---------- MATERIAL SUPPLIED
Fixpoint engine_run (evs : list Event) : EM (list Answer) :=
  match evs with
  | [] => mret []
  | ev :: evs' => a ← engine_exec ev; r ← engine_run evs'; mret (a :: r)
  end.

(** The same on the specification. *)
Definition c_op (now : Instant) (o : Op) (c : Cache) : Reply * Cache :=
  match o with
  | OpGet k => let '(v, c') := c_get hash now k c in (RValue v, c')
  | OpSet k v => (RDone (Ok tt), c_write hash k v None c)
  | OpSetTtl k v d => (RDone (Ok tt), c_write hash k v (Some (now + d)%Z) c)
  | OpDelete k => let '(b, c') := c_delete hash now k c in (RDeleted b, c')
  | OpExpire k d => let '(r, c') := c_expire hash now k (now + d) c in (RDone r, c')
  | OpTtl k => let '(t, c') := c_ttl hash now k c in (RTtl t, c')
  end.

Definition c_exec (ev : Event) (c : Cache) : Answer * Cache :=
  match ev with
  | EOp now o => let '(r, c') := c_op now o c in (AReply r, c')
  | EPurge now => let '(n, c') := c_purge now c in (APurged n, c')
  end.

Fixpoint c_run (evs : list Event) (c : Cache) : list Answer * Cache :=
  match evs with
  | [] => ([], c)
  | ev :: evs' =>
      let '(a, c1) := c_exec ev c in
      let '(r, c2) := c_run evs' c1 in (a :: r, c2)
  end.

Lemma engine_op_rep e c now o :
  overflow_checks = false \/ c_max c = usize_max ->
  engine_rep e c -> op_fits now o ->
  exists e', kv_exec (H := memory_engine hash) now o e = (Val (fst (c_op now o c)), e')
    /\ engine_rep e' (snd (c_op now o c)).
Proof.
  intros Hb Hr Hfit. destruct o as [k|k v|k v d|k|k d|k]; simpl in *.
  - destruct (get_rep hash e c now k Hr) as (e' & E & Hr'). exists e'.
    rewrite (bind_val _ _ _ _ _ E). by destruct (c_get hash now k c).
  - destruct (write_value_rep hash e c now k v None Hb Hr I) as (e' & E & Hr'). exists e'.
    by rewrite (bind_val _ _ _ _ _ (catch_val _ _ _ _ E)).
  - destruct (write_value_rep hash e c now k v (Some d) Hb Hr Hfit) as (e' & E & Hr'). exists e'.
    by rewrite (bind_val _ _ _ _ _ (catch_val _ _ _ _ E)).
  - destruct (delete_rep hash e c now k Hr) as (e' & E & Hr'). exists e'.
    rewrite (bind_val _ _ _ _ _ E). by destruct (c_delete hash now k c).
  - destruct (expire_rep hash e c now k d Hr Hfit) as (e' & o & E & Hr' & ->). exists e'.
    destruct (c_expire hash now k (now + d) c) as [[[]|x] c']; simpl in *.
    + by rewrite (bind_val _ _ _ _ _ (catch_val _ _ _ _ E)).
    + by rewrite (bind_val _ _ _ _ _ (catch_err _ _ _ _ E)).
  - destruct (ttl_rep hash e c now k Hr) as (e' & E & Hr'). exists e'.
    rewrite (bind_val _ _ _ _ _ E). by destruct (c_ttl hash now k c).
Qed.

Lemma engine_exec_rep e c ev :
  overflow_checks = false \/ c_max c = usize_max ->
  engine_rep e c -> event_fits ev ->
  exists e', engine_exec ev e = (Val (fst (c_exec ev c)), e') /\ engine_rep e' (snd (c_exec ev c)).
Proof.
  intros Hb Hr Hfit. destruct ev as [now o|now].
  - destruct (engine_op_rep e c now o Hb Hr Hfit) as (e' & E & Hr'). exists e'. simpl.
    rewrite (bind_val _ _ _ _ _ E). by destruct (c_op now o c).
  - destruct (purge_expired_rep e c now Hr) as (e' & E & Hr'). exists e'. simpl.
    by rewrite (bind_val _ _ _ _ _ E).
Qed.

Lemma c_exec_max ev c : c_max (snd (c_exec ev c)) = c_max c.
Proof.
  assert (forall k v d, c_max (c_write hash k v d c) = c_max c) as Hw.
  { intros k v d. unfold c_write, evict_all. case_bool_decide; [done|by rewrite evict_max]. }
  destruct ev as [now [k|k v|k v d|k|k d|k]|now]; simpl; try apply Hw;
    unfold c_get, c_delete, c_expire, c_ttl; by repeat case_match; simplify_eq/=.
Qed.

Lemma engine_run_rep evs : forall e c,
  overflow_checks = false \/ c_max c = usize_max ->
  engine_rep e c -> Forall event_fits evs ->
  exists e', engine_run evs e = (Val (fst (c_run evs c)), e') /\ engine_rep e' (snd (c_run evs c)).
Proof.
  induction evs as [|ev evs IH]; intros e c Hb Hr Hfit; [by exists e|].
  apply Forall_cons in Hfit as [Hf Hfit].
  destruct (engine_exec_rep e c ev Hb Hr Hf) as (e1 & E1 & Hr1).
  destruct (IH e1 _ ltac:(rewrite c_exec_max; exact Hb) Hr1 Hfit) as (e2 & E2 & Hr2).
  cbn [engine_run c_run]. rewrite (bind_val _ _ _ _ _ E1), (bind_val _ _ _ _ _ E2).
  destruct (c_exec ev c) as [a c1]. simpl in *. destruct (c_run evs c1) as [r c2]. by exists e2.
Qed.

(** Every event leaves a well-formed engine, also one whose deadline overflows
    the clock: the panic comes before any change but that of the token. *)
Lemma write_panic_run e now k v d :
  (instant_limit <= now + d)%Z -> write_value hash now k v (Some d) e = (Panic, e).
Proof.
  intros Hle. unfold write_value. rewrite bind_gets, !bind_bind.
  by rewrite (bind_panic _ _ _ _ (instant_add_panic _ _ _ Hle)).
Qed.

Lemma expire_panic_rep e c now k d x :
  engine_rep e c -> (instant_limit <= now + d)%Z ->
  c_lookup hash c k = Some x -> e_expired now x = false ->
  exists e', expire hash now k d e = (Panic, e') /\ engine_rep e' c.
Proof.
  intros Hr Hd Hx Hlive.
  destruct (focus_key hash e c k Hr) as (sh & l & Hsh & Hi & Hrep & Hidx & Hl & Hu & He & Hget).
  set (i := shard_index hash e k) in *.
  rewrite (lookup_focus hash c k l) in Hx by (by rewrite Hidx).
  pose proof (lookup_at e i Hi sh (used_bytes e) (ttl_token e) l k Hrep) as Hlk.
  unfold expire. rewrite bind_gets, (bind_val _ _ _ _ _ Hget).
  destruct (s_map sh !! k) as [idx|] eqn:Hk; [|congruence].
  destruct Hlk as (n & Hn & _ & Hnode & Hf & Hexp). simplify_eq.
  rewrite (bind_val _ _ _ _ _ Hnode). simpl. rewrite Hexp, Hlive.
  rewrite (bind_val _ _ _ _ _ (next_token_at _ _ _ _ _)).
  rewrite (bind_panic _ _ _ _ (instant_add_panic _ _ _ Hd)).
  eexists. split; [done|]. rewrite He in Hr. destruct Hr as [Hs Hp Hm Hub Hc]. by split.
Qed.

Lemma expire_missing_rep e c now k d :
  engine_rep e c ->
  (forall x, c_lookup hash c k = Some x -> e_expired now x = true) ->
  exists e' c', expire hash now k d e = (Err NotFound, e') /\ engine_rep e' c' /\ c_max c' = c_max c.
Proof.
  intros Hr Hx.
  destruct (focus_key hash e c k Hr) as (sh & l & Hsh & Hi & Hrep & Hidx & Hl & Hu & He & Hget).
  set (i := shard_index hash e k) in *.
  rewrite (lookup_focus hash c k l) in Hx by (by rewrite Hidx).
  pose proof (lookup_at e i Hi sh (used_bytes e) (ttl_token e) l k Hrep) as Hlk.
  unfold expire. rewrite bind_gets, (bind_val _ _ _ _ _ Hget).
  destruct (s_map sh !! k) as [idx|] eqn:Hk; [|do 2 eexists; rewrite <- He; eauto].
  destruct Hlk as (n & Hn & <- & Hnode & Hf & Hexp).
  rewrite (bind_val _ _ _ _ _ Hnode). simpl. rewrite Hexp, (Hx _ Hf).
  destruct (reclaim_at e i Hi sh _ (ttl_token e) l idx n _ (rep_weaken _ _ _ Hrep) Hn Hu)
    as (sh' & E1 & Hrep').
  rewrite (bind_val _ _ _ _ _ E1). do 2 eexists. split; [done|].
  split; [by apply (rep_at e c i l (drop_key (n_key n)))|done].
Qed.

End exec.

(** ** Reachable engines *)

Section reach.
Context `{Profile} (hash : bytes -> Z).

Inductive reachable (n max : Z) : MemoryEngine -> Prop :=
| reach_new e : with_shard_count_and_capacity (E:=HkvError) n max tt = (Val e, tt) -> reachable n max e
| reach_step e ev o e' : reachable n max e -> engine_exec hash ev e = (o, e') -> reachable n max e'.

(** An event answers or panics; either way the engine represents some cache. *)
Lemma engine_exec_any e c ev :
  overflow_checks = false \/ c_max c = usize_max -> engine_rep e c ->
  exists o e' c', engine_exec hash ev e = (o, e') /\ engine_rep e' c' /\ c_max c' = c_max c.
Proof.
  intros Hb Hr.
  assert (event_fits ev \/ ~ event_fits ev) as [Hfit|Hfit].
  { destruct ev as [now [| | k v d| |k d|]|]; simpl; try (by left); lia. }
  { destruct (engine_exec_rep hash e c ev Hb Hr Hfit) as (e' & E & Hr').
    do 3 eexists. split; [done|]. split; [done|apply c_exec_max]. }
  destruct ev as [now [k|k v|k v d|k|k d|k]|now]; simpl in Hfit; try tauto.
  - exists Panic, e, c. split; [|done]. simpl. rewrite !bind_bind.
    apply bind_panic. unfold catch, set_with_ttl. by rewrite write_panic_run by lia.
  - destruct (c_lookup hash c k) as [x|] eqn:Hx; [destruct (e_expired now x) eqn:Hlive|].
    2: { destruct (expire_panic_rep hash e c now k d x Hr ltac:(lia) Hx Hlive) as (e' & E & Hr').
         exists Panic, e', c. split; [|done]. simpl. rewrite !bind_bind.
         apply bind_panic. unfold catch. by rewrite E. }
    all: destruct (expire_missing_rep hash e c now k d Hr) as (e' & c' & E & Hr' & Hmax);
      [intros ? ?; by simplify_eq|].
    all: exists (Val (AReply (RDone (Error NotFound)))), e', c'; split; [|done];
      simpl; rewrite !bind_bind; by rewrite (bind_val _ _ _ _ _ (catch_err _ _ _ _ E)).
Qed.

Lemma reachable_rep n max e :
  (0 <= n <= 2 ^ 63)%Z -> overflow_checks = false \/ max = usize_max ->
  reachable n max e -> exists c, engine_rep e c /\ c_max c = max.
Proof.
  intros Hn Hb. induction 1 as [e Hnew|e ev o e' _ (c & Hr & Hmax) Hstep].
  - rewrite (new_fresh n max tt Hn) in Hnew. injection Hnew as <-.
    eexists. split; [by apply fresh_rep, next_pow2_spec; lia|done].
  - rewrite <- Hmax in Hb. destruct (engine_exec_any e c ev Hb Hr) as (o' & e1 & c' & E & Hr' & Hm).
    rewrite E in Hstep. injection Hstep as <- <-. exists c'. split; [done|congruence].
Qed.

End reach.

(** Bytes held by the nodes of all arenas. *)
Definition stored_bytes (e : MemoryEngine) : Z :=
  foldr (fun s z => arena_bytes (s_nodes s) + z)%Z 0%Z (shards e).

Lemma rep_stored e c : engine_rep e c -> stored_bytes e = total (c_shards c).
Proof.
  intros [Hs _ _ _ _]. unfold stored_bytes. induction Hs as [|s l ss ls Hsl _ IH]; simpl; [done|].
  by rewrite (rep_bytes _ _ Hsl), IH.
Qed.

(** ** The properties *)

(** An empty engine represents the empty map. *)
Lemma fresh_kv `{Profile} (hash : bytes -> Z) k (b : bool) max :
  (0 <= k < 64)%Z -> (if b then overflow_checks = false else max = usize_max) ->
  kv_rep (KVEngineLaws := memory_engine_laws hash) b (fresh (2 ^ k) max) ∅.
Proof.
  intros Hk Hb. eexists. split; [by apply fresh_rep|]. split; [|by destruct b].
  intros x. unfold c_lookup. simpl. rewrite lookup_empty.
  destruct (replicate _ _ !! _) as [l|] eqn:Hl; [|done]. by apply lookup_replicate in Hl as [-> _].
Qed.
--------------------
▶ [EXERCISE REQUIREMENTS]:
Please copy each line of the entries in which the word "represents" shows up.

▶ [YOUR SOLUTION]:
(** An event answers or panics; either way the engine represents some cache. *)
(** An empty engine represents the empty map. *)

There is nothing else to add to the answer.